It’s 12:30 a.m. on a Friday and you’re exhausted. You just spent six hours in a classroom in Lane Hall cramming for an exam that you’re still woefully unprepared for. As you close the door behind you and get ready to head home, a less-than-desirable smell meets your nostrils.
You quickly recognize the aroma of feet and glance over to see one of your classmates wave at you as he pads his way across the floor with no shoes or socks in sight. All you can do is hold your breath, avert your eyes, and return his wave as politely as you can.
No shoes, no shirt, no service. While it remains a regulation at most businesses today, it is also a widely accepted, unwritten rule of common decency.
At Hillsdale, however, some of the student body seems to be ignorant of that rule, or at least don’t care that it exists. Whether it’s in the Union, Lane or Kendall after hours, or even just on their way to class, a disturbingly large number of students choose to forgo even open-toed shoes.
I enjoy the feel of concrete and hard tile on the soles of my feet as much as the next guy, but there’s seeing someone walk barefoot through the Union at 10 a.m. feels barbaric.
Shoes, believe it or not, exist in modern culture for a reason — quite a few, actually.
For one, shoes are a common decency to those around you. Unlike your room in your house or dorm, there are other people around you in public, and those people don’t want to see your feet on their way to class in the morning.
What if a classmate decided it was too hot to wear a shirt up the hill?
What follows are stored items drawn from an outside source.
(* ===== verification/Pages.v ===== *)
(** * The pages that only read ([internal/webapp])

    The handlers of the GET requests: who may read a page, what is asked of the local API
    and of the account store, and the answer.  A page is its template and what is put in the
    places of it, [values]; a JSON answer is its text.  The templates, the catalogs, the list
    of the known services and the order in which the four requests of the dashboard are
    answered are given ([Assets], [Catalogs], [Arrival]); the timeouts are not modelled. *)

From S2P Require Import Prelude GoStrings StringFacts Codec Floats Html.
From S2P Require Api Session Schema Store StoreNav StoreSettings Dashboard Time JsonParse JsonMore.
From S2P Require Import Limiter Totp Password WebApp WebGate WebAdmin WebActions WebReads.
From S2P Require Import Fragments Fragments2 Fragments3 Fragments4 Differences Fragments5.
From Stdlib Require Import Ascii String.
#[local] Open Scope string_scope.
#[local] Open Scope list_scope.
#[local] Open Scope Z_scope.

Import JsonParse(json, JNull, JBool, JNum, JStr, JArr, JObj, json_text, json_pretty).
Import JsonMore(jmap, as_map).

(** ** What a page is made of *)

(** The embedded files, the version of the build, and what [/etc/services] holds. *)
Class Assets := { asset : string → string; Version : string; services_file : option string }.
(** The order in which requests sent at once are answered. *)
Class Arrival := { arrive : list (string * string) → list (string * string); arrive_perm : ∀ l, arrive l ≡ₚ l }.
Definition pairs : Type := list (string * string).

(** What the address and the headers of a GET request say. *)
Record Query := { Get : string → string; PathValue : string; Accept : string }.

(** [fmt.Sprintf] of texts and numbers already written. *)
Fixpoint Sprintf (format : string) (args : list string) : string :=
  match format with
  | EmptyString => ""
  | String "%" (String c rest) =>
      if Ascii.eqb c "s" || Ascii.eqb c "d" then
        match args with a :: args => a +++ Sprintf rest args | [] => "%!" +++ String c "(MISSING)" +++ Sprintf rest [] end
      else String "%" (String c (Sprintf rest args))
  | String c rest => String c (Sprintf rest args)
  end.
Example formatted : Sprintf "%d lignes sur %s" ["3"; "10"] = "3 lignes sur 10". Proof. reflexivity. Qed.

(** The first place of a text. *)
Fixpoint ReplaceFirst (s old new : string) : string :=
  if has_prefix s old then new +++ sdrop (String.length old) s
  else match s with EmptyString => "" | String c s => String c (ReplaceFirst s old new) end.

Section render.
Context `{UnicodeCase} `{!Catalogs} `{!Floats} `{!Assets}.
(** [strconv.FormatFloat(f, 'f', -1, 64)]; [url.Parse] of a link. *)
Context (shortest : spec_float → string) (ParseLink : string → option (string * string)).

(** [newApplication] *)
Definition template (name : string) : string := ReplaceAll (asset name) "{{VERSION}}" (esc Version).
(** [i18n.Localize]: the keys in an order of their own; no translation has the place of another. *)
Definition Localize (text language : string) : string :=
  let language := if Supported language then language else DefaultLanguage in
  ReplaceAll (foldl (λ t kv, ReplaceAll t ("{{T:" +++ kv.1 +++ "}}") (default kv.2 (texts language !! kv.1))) text (map_to_list (texts DefaultLanguage)))
    "{{LANG}}" language.
(** [writeHTML] adds the script to a page that has none. *)
Definition body_class : string := h "class='dashboard-body'".
Definition script : string := h "<script src='/assets/app.js?v=" +++ QueryEscape Version +++ h "' defer></script></body>".
Definition writeHTML (text : string) : string :=
  if contains text body_class && negb (contains text "/assets/app.js") then ReplaceFirst text "</body>" script else text.
(** The text sent. *)
Definition page_text (p : Page) : string :=
  match p with Html template values finish => writeHTML (finish (Replace values template)) | Body text => text | _ => "" end.

Definition html (name language : string) (values : pairs) : Answer := show (Html (Localize (template name) language) values id) StatusOK.
(** The pages translated once the data is in them. *)
Definition translated (name : string) (localize : string → string) (values : pairs) : Answer := show (Html (template name) values localize) StatusOK.
Definition writeJSON (v : json) (status : Z) : Answer := show (Body (json_text v +++ snl)) status.
(** * Esther lesson designer: a shallow embedding of [app/main.py]

    The content-synthesis pipeline of the lesson designer (sample selection,
    festival correlation, congregation context, narrative sections, slides and
    runtime estimation) is transcribed function by function.  The pieces of
    the Python runtime the code leans on (exceptions, string containment,
    [sorted], [datetime] arithmetic, binary64 floats) are modelled first.
    Third-party libraries ([convertdate.hebrew], [dateutil.parser]) and the
    two JSON catalogs are interfaces the definitions are parameterised by. *)

From stdpp Require Import gmap strings list sorting pretty.
From Stdlib Require Import ZArith Lia Floats.SpecFloat.

Open Scope Z_scope.

(** ** Python runtime *)

Module Py.

(** Exceptions that the modelled code can meet. *)
Inductive exn : Set :=
  | ValueError
  | TypeError
  | KeyError
  | IndexError
  | OverflowError.

#[global] Instance exn_eq_dec : EqDecision exn.
Proof. solve_decision. Defined.

(** A computation either returns or raises. *)
Inductive result (A : Type) : Type :=
  | Ok (a : A)
  | Raise (e : exn).
Arguments Ok {A} a.
Arguments Raise {A} e.

#[global] Instance result_ret : MRet result := fun _ a => Ok a.
#[global] Instance result_bind : MBind result := fun _ _ f m =>
  match m with
  | Ok a => f a
  | Raise e => Raise e
  end.

Definition is_ok {A} (r : result A) : bool :=
  match r with Ok _ => true | Raise _ => false end.

(** [for x in xs: s = body(s, x)], where the body may raise. *)
Fixpoint for_each {A S : Type} (body : S → A → result S) (xs : list A) (s : S)
  : result S :=
  match xs with
  | [] => Ok s
  | x :: xs' => s' ← body s x; for_each body xs' s'
  end.

(** *** Strings *)

(** [x or ""] for an optional string. *)
Definition or_empty (o : option string) : string := default "" o.

(** Truth value of a string: non-empty. *)
Definition str_truthy (s : string) : bool :=
  match s with
  | EmptyString => false
  | String _ _ => true
  end.

(** [needle in hay]: containment of a contiguous substring. *)
Fixpoint str_in (needle hay : string) : bool :=
  String.prefix needle hay ||
  match hay with
  | EmptyString => false
  | String _ hay' => str_in needle hay'
  end.

(** [str(n)] and [f"{n}"] for an integer. *)
Definition str_of_int (n : Z) : string := pretty n.

(** [f"{n:0Nd}"] for a non-negative integer: left-padded with zeros up to
    [width] characters. *)
Fixpoint zeros (n : nat) : string :=
  match n with
  | O => ""
  | S n' => "0" +:+ zeros n'
  end.

Definition zero_pad (width : nat) (s : string) : string :=
  zeros (width - String.length s) +:+ s.

(** *** [sorted(xs, key=...)] and [list.sort(key=...)]

    Python's sort is stable: elements with equal keys keep their order.  The
    stable sort of a list is unique, so insertion sort is an exact model. *)
Section Sorted.
Context {A : Type} (key : A → Z).

Fixpoint insert_by_key (x : A) (l : list A) : list A :=
  match l with
  | [] => [x]
  | y :: l' =>
      if key x <=? key y then x :: y :: l' else y :: insert_by_key x l'
  end.

(** Elements are inserted from the back, each in front of the elements
    already placed whose key is equal, so that earlier ones end up first
    among equals. *)
Definition sorted (l : list A) : list A := foldr insert_by_key [] l.

(** The elements of [l] whose key is [k], in their order in [l]. *)
Definition with_key (k : Z) (l : list A) : list A :=
  List.filter (λ x, key x =? k) l.

(** The order that [sorted] establishes. *)
Definition key_le (a b : A) : Prop := key a ≤ key b.
End Sorted.

(** *** [datetime]: proleptic Gregorian dates (CPython [datetime] module) *)

Record date : Set := mk_date { d_year : Z; d_month : Z; d_day : Z }.

Record datetime : Set := mk_datetime {
  year : Z; month : Z; day : Z;
  hour : Z; minute : Z; second : Z; microsecond : Z }.

Record timedelta : Set := mk_timedelta {
  days : Z; seconds : Z; microseconds : Z }.

Definition MINYEAR : Z := 1.
Definition MAXYEAR : Z := 9999.

Definition is_leap (y : Z) : bool :=
  (y mod 4 =? 0) && (negb (y mod 100 =? 0) || (y mod 400 =? 0)).

Definition days_before_year (y : Z) : Z :=
  let y' := y - 1 in y' * 365 + y' / 4 - y' / 100 + y' / 400.

Definition days_in_month (y m : Z) : Z :=
  if (m =? 2) && is_leap y then 29
  else nth (Z.to_nat m) [-1; 31; 28; 31; 30; 31; 30; 31; 31; 30; 31; 30; 31] 0.

Definition days_before_month (y m : Z) : Z :=
  nth (Z.to_nat m) [-1; 0; 31; 59; 90; 120; 151; 181; 212; 243; 273; 304; 334] 0
  + (if (2 <? m) && is_leap y then 1 else 0).

Definition ymd2ord (y m d : Z) : Z :=
  days_before_year y + days_before_month y m + d.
It would be distracting and unsettling. For our barefoot buddies, it seems, the rigid constriction of shoes outweighs the comfort and focus of their classmates.
If a common social convention doesn’t convince shoe haters — it clearly hasn’t stopped them before — maybe health will. Though the college’s custodial staff does their very best to keep campus clean, they don’t catch everything.
The stray pen, pin, or nail occasionally dots the floors, usually accompanied by dirt and wood chips tracked in from outside. These are already unpleasant to step on with shoes on, and unless they’ve got hobbit feet, it can’t be an enjoyable experience for our shoeless classmates either.
Not only does it risk direct physical injury, but not going barefoot can open you up to a wide variety of dangerous bacteria. If you’ve got any tiny cracks or cuts on your feet and you’d like them to get infected, walking just about anywhere without shoes is a sure-fire way to do that.
If you’re itching to remove your shoes, do us all a favor: Go outside. No one needs to see (or smell) that.